[Start of Attachment]

Definition set_who v p := mkShell v (csrf p) (isSettingsOpen p) (settingsSection p) (pending p) (showOnboarding p) (step p) (paletteOpen p) (paletteValue p) (notifOpen p) (notifs p) (notifUnread p) (ticks p) (reads p) (deletes p) (logouts p) (mounted p) (asked p).
Definition set_csrf v p := mkShell (who p) v (isSettingsOpen p) (settingsSection p) (pending p) (showOnboarding p) (step p) (paletteOpen p) (paletteValue p) (notifOpen p) (notifs p) (notifUnread p) (ticks p) (reads p) (deletes p) (logouts p) (mounted p) (asked p).
Definition set_isSettingsOpen v p := mkShell (who p) (csrf p) v (settingsSection p) (pending p) (showOnboarding p) (step p) (paletteOpen p) (paletteValue p) (notifOpen p) (notifs p) (notifUnread p) (ticks p) (reads p) (deletes p) (logouts p) (mounted p) (asked p).
Definition set_settingsSection v p := mkShell (who p) (csrf p) (isSettingsOpen p) v (pending p) (showOnboarding p) (step p) (paletteOpen p) (paletteValue p) (notifOpen p) (notifs p) (notifUnread p) (ticks p) (reads p) (deletes p) (logouts p) (mounted p) (asked p).
Definition set_pending v p := mkShell (who p) (csrf p) (isSettingsOpen p) (settingsSection p) v (showOnboarding p) (step p) (paletteOpen p) (paletteValue p) (notifOpen p) (notifs p) (notifUnread p) (ticks p) (reads p) (deletes p) (logouts p) (mounted p) (asked p).
Definition set_showOnboarding v p := mkShell (who p) (csrf p) (isSettingsOpen p) (settingsSection p) (pending p) v (step p) (paletteOpen p) (paletteValue p) (notifOpen p) (notifs p) (notifUnread p) (ticks p) (reads p) (deletes p) (logouts p) (mounted p) (asked p).
Definition set_step v p := mkShell (who p) (csrf p) (isSettingsOpen p) (settingsSection p) (pending p) (showOnboarding p) v (paletteOpen p) (paletteValue p) (notifOpen p) (notifs p) (notifUnread p) (ticks p) (reads p) (deletes p) (logouts p) (mounted p) (asked p).
Definition set_paletteOpen v p := mkShell (who p) (csrf p) (isSettingsOpen p) (settingsSection p) (pending p) (showOnboarding p) (step p) v (paletteValue p) (notifOpen p) (notifs p) (notifUnread p) (ticks p) (reads p) (deletes p) (logouts p) (mounted p) (asked p).
Definition set_paletteValue v p := mkShell (who p) (csrf p) (isSettingsOpen p) (settingsSection p) (pending p) (showOnboarding p) (step p) (paletteOpen p) v (notifOpen p) (notifs p) (notifUnread p) (ticks p) (reads p) (deletes p) (logouts p) (mounted p) (asked p).
Definition set_notifOpen v p := mkShell (who p) (csrf p) (isSettingsOpen p) (settingsSection p) (pending p) (showOnboarding p) (step p) (paletteOpen p) (paletteValue p) v (notifs p) (notifUnread p) (ticks p) (reads p) (deletes p) (logouts p) (mounted p) (asked p).
Definition set_notifs v p := mkShell (who p) (csrf p) (isSettingsOpen p) (settingsSection p) (pending p) (showOnboarding p) (step p) (paletteOpen p) (paletteValue p) (notifOpen p) v (notifUnread p) (ticks p) (reads p) (deletes p) (logouts p) (mounted p) (asked p).
Definition set_notifUnread v p := mkShell (who p) (csrf p) (isSettingsOpen p) (settingsSection p) (pending p) (showOnboarding p) (step p) (paletteOpen p) (paletteValue p) (notifOpen p) (notifs p) v (ticks p) (reads p) (deletes p) (logouts p) (mounted p) (asked p).
Definition set_ticks v p := mkShell (who p) (csrf p) (isSettingsOpen p) (settingsSection p) (pending p) (showOnboarding p) (step p) (paletteOpen p) (paletteValue p) (notifOpen p) (notifs p) (notifUnread p) v (reads p) (deletes p) (logouts p) (mounted p) (asked p).
Definition set_reads v p := mkShell (who p) (csrf p) (isSettingsOpen p) (settingsSection p) (pending p) (showOnboarding p) (step p) (paletteOpen p) (paletteValue p) (notifOpen p) (notifs p) (notifUnread p) (ticks p) v (deletes p) (logouts p) (mounted p) (asked p).
Definition set_deletes v p := mkShell (who p) (csrf p) (isSettingsOpen p) (settingsSection p) (pending p) (showOnboarding p) (step p) (paletteOpen p) (paletteValue p) (notifOpen p) (notifs p) (notifUnread p) (ticks p) (reads p) v (logouts p) (mounted p) (asked p).
Definition set_logouts v p := mkShell (who p) (csrf p) (isSettingsOpen p) (settingsSection p) (pending p) (showOnboarding p) (step p) (paletteOpen p) (paletteValue p) (notifOpen p) (notifs p) (notifUnread p) (ticks p) (reads p) (deletes p) v (mounted p) (asked p).
Definition set_mounted v p := mkShell (who p) (csrf p) (isSettingsOpen p) (settingsSection p) (pending p) (showOnboarding p) (step p) (paletteOpen p) (paletteValue p) (notifOpen p) (notifs p) (notifUnread p) (ticks p) (reads p) (deletes p) (logouts p) v (asked p).
Definition emit (e : LyEffect) p := mkShell (who p) (csrf p) (isSettingsOpen p) (settingsSection p) (pending p) (showOnboarding p) (step p) (paletteOpen p) (paletteValue p) (notifOpen p) (notifs p) (notifUnread p) (ticks p) (reads p) (deletes p) (logouts p) (mounted p) (asked p ++ [e]).
Ltac shell_fields := cbn [who csrf isSettingsOpen settingsSection pending showOnboarding step paletteOpen paletteValue notifOpen notifs notifUnread ticks reads deletes logouts mounted asked set_who set_csrf set_isSettingsOpen set_settingsSection set_pending set_showOnboarding set_step set_paletteOpen set_paletteValue set_notifOpen set_notifs set_notifUnread set_ticks set_reads set_deletes set_logouts set_mounted emit] in *.

(** ** The navigation *)

Definition NAV_ITEMS : list (jstr * jstr) :=
  [(u "/", u "Accueil"); (u "/playground", u "Playground"); (u "/decisions", u "Décisions"); (u "/video", u "Vidéo"); (u "/image", u "Image"); (u "/ocr", u "OCR");
   (u "/voice", u "Voix"); (u "/search", u "Chercher un modèle"); (u "/request", u "Demander un modèle"); (u "/ranking", u "Classement"); (u "/support", u "Support")].
Definition navItems (w : option Who) : list (jstr * jstr) :=
  if match w with Some w => is_admin w | None => false end then NAV_ITEMS ++ [(u "/users", u "Utilisateurs"); (u "/admin", u "Admin")] else NAV_ITEMS.
Definition isSelected (pathname href : jstr) : bool := if streq href (u "/") then streq pathname (u "/") else starts_with pathname href.
(** The requests of models beside their page, all of them beside the administration. *)
Definition nav_badge (pending : Z * Z) (href : jstr) : option Z :=
  if streq href (u "/request") && (0 <? pending.1)%Z then Some pending.1
  else if streq href (u "/admin") && (0 <? pending.1 + pending.2)%Z then Some (pending.1 + pending.2)%Z else None.

Section shell.
Context (t : jstr -> jstr) (isDark : bool).

Definition paletteItems (w : option Who) : list (jstr * jstr * jstr) :=
  map (fun it => (it.1, t it.2, t (u "Navigation"))) (navItems w)
  ++ [(u "theme", t (u "Basculer le thème"), t (u "Actions")); (u "logout", t (u "Déconnexion"), t (u "Actions"))].
Definition openSettings (section : option jstr) (p : Shell) : Shell := p |> set_settingsSection section |> set_isSettingsOpen true.
(** The way out asks for a fresh token first; the one known is kept if that fails. *)
Definition logout (p : Shell) : Shell := p |> set_logouts (logouts p ++ [csrf p]) |> emit AskedToken.
Definition logout_answered (i : nat) (fresh : option jstr) (p : Shell) : Shell :=
  match logouts p !! i with
  | None => p
  | Some known => p |> set_logouts (delete i (logouts p)) |> emit (LoggedOut (match fresh with Some s => s | None => known end))
  end.
Definition onPaletteSelect (id : jstr) (p : Shell) : Shell :=
  let p := p |> set_paletteValue [] |> set_paletteOpen false in
  if streq id (u "theme") then emit (SetMode (negb isDark)) p else if streq id (u "logout") then logout p else emit (Pushed id) p.

(** ** The tour *)

Definition onboarding_effect (p : Shell) : Shell := match who p with Some w => if onboarded w then p else set_showOnboarding true p | None => p end.
Definition setWho (w : option Who) (p : Shell) : Shell := p |> set_who w |> onboarding_effect.
Definition STEPS : list (jstr * jstr * jstr) :=
  [(u "1. Crée ta clé API", u "Ouvrir mes clés API", u "keys"); (u "2. Discute dans le Playground", u "Aller au Playground", u "playground");
   (u "3. Branche tes propres outils", u "Voir les intégrations", u "keys"); (u "4. Besoin d'autre chose ?", u "Demander un modèle", u "request")].
Definition close_onboarding (p : Shell) : Shell := p |> set_showOnboarding false |> emit (Onboarded (csrf p)).
Definition last_step (p : Shell) : bool := step p =? length STEPS - 1.
Definition next_step (p : Shell) : Shell := if last_step p then close_onboarding p else set_step (S (step p)) p.
Definition act (p : Shell) : Shell :=
  match STEPS !! step p with
  | None => p
  | Some (_, _, kind) =>
      let p := close_onboarding p in
      if streq kind (u "keys") then openSettings (Some (u "keys")) p
      else emit (Went (if streq kind (u "playground") then u "/playground" else u "/request")) p
  end.

(** ** The counters *)

Definition tick (p : Shell) : Shell := p |> set_ticks (S (ticks p)) |> emit AskedPending.
(** The answer of a count: lost, or its two numbers. *)
Definition ticked (r : option (Z * Z)) (p : Shell) : Shell :=
  match ticks p with
  | O => p
  | S n => let p := set_ticks n p in match r with Some c => if mounted p then set_pending c p else p | None => p end
  end.
(** [markSeen]: the bell was opened. *)
Definition loadNotifs (markSeen : bool) (p : Shell) : Shell := p |> set_reads (reads p ++ [markSeen]) |> emit AskedNotifs.
Definition notifs_read (i : nat) (r : option (list Notif * Z)) (p : Shell) : Shell :=
  match reads p !! i with
  | None => p
  | Some markSeen =>
      let p := set_reads (delete i (reads p)) p in
      match r with
      | None => p
      | Some (items, unread) =>
          let p := p |> set_notifs items |> set_notifUnread unread in
          if markSeen && (0 <? unread)%Z then p |> set_notifUnread 0%Z |> emit (Seen (csrf p)) else p
      end
  end.
Definition deleteNotif (id : Z) (p : Shell) : Shell := p |> set_deletes (deletes p ++ [id]) |> emit (Deleted id (csrf p)).
Definition notif_deleted (i : nat) (ok : bool) (p : Shell) : Shell :=
  match deletes p !! i with
  | None => p
  | Some id => let p := set_deletes (delete i (deletes p)) p in
               if ok then set_notifs (List.filter (fun n => negb (n_id n =? id)%Z) (notifs p)) p else p
  end.
Definition openBell (p : Shell) : Shell := p |> set_notifOpen true |> loadNotifs true.
Definition NOTIF_KIND_LABEL : list (jstr * jstr) := [(u "request", u "Demande"); (u "image", u "Image")].
Definition kind_label (k : jstr) : jstr := t (match assoc_get k NOTIF_KIND_LABEL with Some l => l | None => k end).
Definition shows_maintenance (p : Shell) : bool := match who p with Some w => maintenance_mode w && negb (is_admin w) | None => false end.
(** ** The creator *)

Definition store (custom : list Skill) (p : Menu) : Menu := p |> emit (Stored custom) |> set_skills (BASE_SKILLS ++ custom).
Definition addCustomSkill (s : Skill) (p : Menu) : Menu := store (customSkills p ++ [s]) p.
Definition updateCustomSkill (s : Skill) (p : Menu) : Menu := store (map (fun c => if streq (s_id c) (s_id s) then s else c) (customSkills p)) p.
Definition deleteCustomSkill (k : jstr) (p : Menu) : Menu := store (List.filter (fun s => negb (streq (s_id s) k)) (customSkills p)) p.
Definition alnum (c : N) : bool := ((97 <=? c) && (c <=? 122) || (48 <=? c) && (c <=? 57))%N.
Definition HYPHEN : N := 45.
(** [replace(/[^a-z0-9]+/g, '-')] *)
Fixpoint dashes (s : jstr) (inside : bool) : jstr :=
  match s with
  | [] => []
  | c :: r => if alnum c then c :: dashes r false else if inside then dashes r true else HYPHEN :: dashes r true
  end.
(** [replace(/^-|-$/g, '')] *)
Definition strip_head (s : jstr) : jstr := match s with c :: r => if (c =? HYPHEN)%N then r else s | [] => [] end.
Definition strip_hyphens (s : jstr) : jstr := rev (strip_head (rev (strip_head s))).
Definition derived_alias (name : jstr) : jstr := match strip_hyphens (dashes (to_lower (trim name)) false) with [] => u "comp" | a => a end.
Definition canSave (f : SkForm) : bool := match trim (fm_name f), trim (fm_prompt f) with _ :: _, _ :: _ => true | _, _ => false end.
(** The skill of the form: [now] makes the identifier of a new one. *)
Definition skill_of (now : Z) (initial : option Skill) (f : SkForm) : Skill :=
  mkSkill (match initial with Some s => s_id s | None => u "s" ++ string_of_Z now end) (trim (fm_name f))
    (match trim (fm_alias f) with [] => derived_alias (fm_name f) | a => a end) (trim (fm_description f)) (trim (fm_prompt f))
    (match trim (fm_system f) with [] => None | s => Some s end) false false.
Definition save (now : Z) (p : Menu) : Menu :=
  if canSave (form p) then
    let s := skill_of now (editingSkill p) (form p) in
    (match editingSkill p with Some _ => updateCustomSkill s p | None => addCustomSkill s p end) |> set_form empty_form
  else p.

Inductive SmEvent :=
| SmType (v : jstr) | SmKey (k : Key) | SmPick (k : nat) | SmCreate | SmEdit (k : nat) | SmDelete (k : nat) | SmOpen | SmClose | SmForm (f : SkForm) | SmSave (now : Z) | SmRemove (k : nat)
| SmPackages (l : list (Z * jstr * jstr * bool)) | SmDetach.
Definition package_skills (l : list (Z * jstr * jstr * bool)) : list Skill :=
  map (fun x => mkSkill (u "pkg:" ++ string_of_Z x.1.1.1) x.1.1.2 x.1.1.2 x.1.2 [] None false true) (List.filter (fun x => x.2) l).
Definition shown_menu (p : Menu) : bool := match slashQuery p with Some _ => true | None => false end.
Definition on_hit (k : nat) (f : Skill -> Menu -> Menu) (p : Menu) : Menu := match skillHits p !! k with Some s => f s p | None => p end.
(** The dialog of the creator is modal: the composer and its menu are under it. *)
Definition under (f : Menu -> Menu) (p : Menu) : Menu := if skillCreatorOpen p then p else f p.
Definition menu_handle (e : SmEvent) (p : Menu) : Menu :=
  match e with
  | SmType v => under (handleInput v) p
  | SmKey k => under (fun p => if shown_menu p then (onMenuKey k p).1 else p) p
  | SmPick k => under (on_hit k selectSkill) p
  | SmCreate => under (fun p => if shown_menu p then openSkillCreator None p else p) p
  | SmEdit k => under (on_hit k (fun s p => if editable s then openSkillCreator (Some s) p else p)) p
  | SmDelete k => under (on_hit k (fun s p => if editable s then deleteCustomSkill (s_id s) p else p)) p
  | SmOpen => if skillCreatorOpen p then p else p |> set_skillCreatorOpen true |> set_form (form_of (editingSkill p))
  | SmClose => p |> set_skillCreatorOpen false |> set_editingSkill None
  | SmForm f => if skillCreatorOpen p then set_form f p else p
  | SmSave now => if skillCreatorOpen p then save now p else p
  | SmRemove k => if skillCreatorOpen p then match customSkills p !! k with Some s => deleteCustomSkill (s_id s) p | None => p end else p
  | SmPackages l => set_pkgSkills (package_skills l) p
  | SmDetach => set_invokedSkill None p
  end.
Definition menu_run (es : list SmEvent) (p : Menu) : Menu := foldl (fun p e => menu_handle e p) p es.
End menu.
Definition menu_start (custom : list Skill) : Menu := mkMenu [] (BASE_SKILLS ++ custom) [] None 1 false None empty_form [].

(** ** The row shown is the row taken *)

Lemma imap_from {A} n (l : list A) : imap (fun i s => (n + i, s)) l = zip (seq n (length l)) l.
Proof. revert n. induction l as [|x l IH]; intros n; [done|]. cbn [imap length seq zip zip_with]. rewrite Nat.add_0_r. f_equal. rewrite <- IH. apply imap_ext. intros i y _. cbn. f_equal. lia. Qed.
Lemma rows_numbered p : rows p = zip (seq 0 (menuRows p)) (CreateRow :: map SkillLine (skillHits p)).
Proof.
  unfold rows, menuRows, skillHits. change (seq 0 (1 + length (baseHits p ++ customHits p))) with (0 :: seq 1 (length (baseHits p ++ customHits p))). cbn [zip_with]. f_equal. rewrite length_app, seq_app, map_app.
  assert (G : forall n (l : list Skill), imap (fun i s => (n + i, SkillLine s)) l = zip (seq n (length l)) (map SkillLine l)).
  { intros n l. rewrite <- (length_map SkillLine l), <- imap_from. rewrite imap_fmap. done. }
  rewrite zip_with_app by (by rewrite length_seq, length_map). rewrite <- !G. reflexivity.
Qed.
Lemma pick_row {A} (l : list A) : forall n k, map snd (List.filter (fun r => r.1 =? n + k) (zip (seq n (length l)) l)) = option_list (l !! k).
Proof.
  induction l as [|x l IH]; intros n k; [done|]. cbn [length seq zip zip_with List.filter fst]. destruct k as [|k].
  - rewrite Nat.add_0_r, Nat.eqb_refl. cbn. f_equal. clear. assert (G : forall m, n < m -> List.filter (fun r : nat * A => r.1 =? n) (zip (seq m (length l)) l) = []).
    { induction l as [|x l IH]; intros m H; [done|]. cbn [length seq zip zip_with List.filter fst]. destruct (Nat.eqb_spec m n); [lia|]. apply IH. lia. }
    by rewrite G by lia.
  - destruct (Nat.eqb_spec n (n + S k)); [lia|]. replace (n + S k) with (S n + k) by lia. apply IH.
Qed.
Lemma highlighted_row p : highlighted p = option_list ((CreateRow :: map SkillLine (skillHits p)) !! effectiveSel p).
Proof. unfold highlighted. rewrite rows_numbered. assert (L : menuRows p = length (CreateRow :: map SkillLine (skillHits p))) by (unfold menuRows; cbn; by rewrite length_map). rewrite L. apply (pick_row _ 0). Qed.
Section spec.
Context (t : jstr -> jstr).
(** One row is highlighted, and Enter takes it: the creator for the first, its skill
    for another; when no skill matches, no key is taken and the message stays. *)
Theorem enter_takes_highlighted p : exists r, highlighted p = [r] /\
  onMenuKey t Enter p = match skillHits p with
                        | [] => (p, false)
                        | _ => (match r with CreateRow => openSkillCreator None p | SkillLine s => selectSkill t s p end, true)
                        end.
Proof.
  rewrite highlighted_row. unfold onMenuKey, effectiveSel, menuRows. set (l := skillHits p). destruct (Nat.min (skillSel p) (1 + length l - 1)) as [|n] eqn:E.
  - exists CreateRow. split; [done|]. by destruct l.
  - assert (H : n < length l) by lia. destruct (lookup_lt_is_Some_2 l n H) as [s S]. exists (SkillLine s). assert (X : (CreateRow :: map SkillLine l) !! Datatypes.S n = Some (SkillLine s)) by (change ((SkillLine <$> l) !! n = Some (SkillLine s)); by rewrite list_lookup_fmap, S). rewrite X. split; [done|].
    destruct l as [|x l']; [done|]. cbn [Nat.eqb]. cbv zeta. rewrite Nat.sub_succ, Nat.sub_0_r. by rewrite S.
Qed.
(** The arrows stay in the rows. *)
Lemma arrows_bounded k p : skillSel p < menuRows p -> match k with ArrowDown | ArrowUp | Escape => skillSel (onMenuKey t k p).1 < menuRows p | _ => True end.
Proof.
  intros H. unfold onMenuKey. destruct (skillHits p) eqn:E; [by destruct k|]. destruct k; menu_fields; try done; cbn [fst]; menu_fields; [|lia]. unfold menuRows. rewrite E. cbn. lia.
Qed.
End spec.

(** ** The command of a skill without one *)

Definition no_double (s : jstr) : Prop := forall a b, s <> a ++ [HYPHEN; HYPHEN] ++ b.
Lemma no_double_tail x s : no_double (x :: s) -> no_double s.
Proof. intros H a b E. apply (H (x :: a) b). by rewrite E. Qed.
Lemma no_double_cons c s : (c = HYPHEN -> head s <> Some HYPHEN) -> no_double s -> no_double (c :: s).
Proof.
  intros H N [|x a] b E; [|injection E as -> E; by apply (N a b)]. injection E as -> E. apply (H eq_refl). by rewrite E.
Qed.
Lemma dashes_ok s : forall inside, no_double (dashes s inside) /\ (inside = true -> head (dashes s inside) <> Some HYPHEN) /\ Forall (fun c => alnum c = true \/ c = HYPHEN) (dashes s inside).
Proof.
  induction s as [|c s IH]; intros inside; cbn [dashes].
  - repeat split; [by intros [|] b|done|constructor].
  - destruct (alnum c) eqn:A.
    + destruct (IH false) as (X & Y & Z). assert (C : c <> HYPHEN) by (intros ->; done). split; [by apply no_double_cons|]. split; [cbn; congruence|]. constructor; [by left|done].
    + destruct (IH true) as (X & Y & Z). destruct inside; [by repeat split|]. split; [apply no_double_cons; [intros _; by apply Y|done]|]. split; [done|]. constructor; [by right|done].
Qed.
Lemma strip_head_ok s : no_double s -> no_double (strip_head s) /\ head (strip_head s) <> Some HYPHEN.
Proof.
  intros N. destruct s as [|c s]; cbn [strip_head]; [by split|]. destruct (N.eqb_spec c HYPHEN) as [->|C]; [|split; [done|cbn; congruence]].
  split; [by apply no_double_tail in N|]. destruct s as [|d s]; [done|]. cbn. intros [= ->]. by apply (N [] s).
Qed.
Lemma no_double_rev s : no_double s -> no_double (rev s).
Proof. intros N a b E. apply (N (rev b) (rev a)). rewrite <- (rev_involutive s), E, !rev_app_distr. cbn. by rewrite <- app_assoc. Qed.
Lemma strip_head_in s c : c ∈ strip_head s -> c ∈ s.
Proof. destruct s as [|x s]; [done|]. cbn [strip_head]. destruct (x =? HYPHEN)%N; [|done]. intros H. by right. Qed.
Lemma in_of_rev (c : N) l : c ∈ rev l -> c ∈ l.
Proof. by rewrite !list_elem_of_In, <- in_rev. Qed.
Lemma last_of_rev {A} (l : list A) : last (rev l) = head l.
Proof. destruct l as [|x l]; [done|]. cbn [rev head]. apply last_snoc. Qed.
(** The command made of a name: small letters, digits and single hyphens between
    them, and never empty. *)
Theorem derived_alias_ok name : let a := derived_alias name in
  a <> [] /\ Forall (fun c => alnum c = true \/ c = HYPHEN) a /\ head a <> Some HYPHEN /\ last a <> Some HYPHEN /\ no_double a.
Proof.
  intros a. unfold a, derived_alias. set (d := dashes (to_lower (trim name)) false). destruct (dashes_ok (to_lower (trim name)) false) as (N & _ & F). fold d in N, F. clearbody d.
  assert (G : Forall (fun c => alnum c = true \/ c = HYPHEN) (strip_hyphens d) /\ head (strip_hyphens d) <> Some HYPHEN /\ last (strip_hyphens d) <> Some HYPHEN /\ no_double (strip_hyphens d)).
  { destruct (strip_head_ok d N) as [N1 H1]. destruct (strip_head_ok (rev (strip_head d)) (no_double_rev _ N1)) as [N2 H2]. unfold strip_hyphens. split; [|split; [|split]].
    - rewrite Forall_forall in *. intros c I. apply F. by apply strip_head_in, in_of_rev, strip_head_in, in_of_rev.
    - intros E. apply H1. revert E. generalize (strip_head d). clear. intros l. destruct (rev l) as [|x r] eqn:R; cbn [strip_head]; [done|]. assert (L : l = rev r ++ [x]) by (rewrite <- (rev_involutive l), R; done).
      destruct (x =? HYPHEN)%N; [|by rewrite <- R, rev_involutive]. rewrite L. by destruct (rev r).
    - by rewrite last_of_rev.
    - by apply no_double_rev. }
  destruct (strip_hyphens d) eqn:E; [|done]. assert (C : dashes (u "comp") false = u "comp") by reflexivity. split; [done|]. rewrite <- C. destruct (dashes_ok (u "comp") false) as (X & _ & Y). split; [done|]. split; [done|]. split; [done|exact X].
Qed.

[End of Attachment]

TASK GOAL
Beginning at the line with "Proof. by rewrite" and ending at the line with "intros a. unfold", reproduce each line of the data above exactly, and add no other lines.

SOLUTION FOR THIS TASK
Proof. by rewrite !list_elem_of_In, <- in_rev. Qed.
Lemma last_of_rev {A} (l : list A) : last (rev l) = head l.
Proof. destruct l as [|x l]; [done|]. cbn [rev head]. apply last_snoc. Qed.
(** The command made of a name: small letters, digits and single hyphens between
    them, and never empty. *)
Theorem derived_alias_ok name : let a := derived_alias name in
  a <> [] /\ Forall (fun c => alnum c = true \/ c = HYPHEN) a /\ head a <> Some HYPHEN /\ last a <> Some HYPHEN /\ no_double a.
Proof.
  intros a. unfold a, derived_alias. set (d := dashes (to_lower (trim name)) false). destruct (dashes_ok (to_lower (trim name)) false) as (N & _ & F). fold d in N, F. clearbody d.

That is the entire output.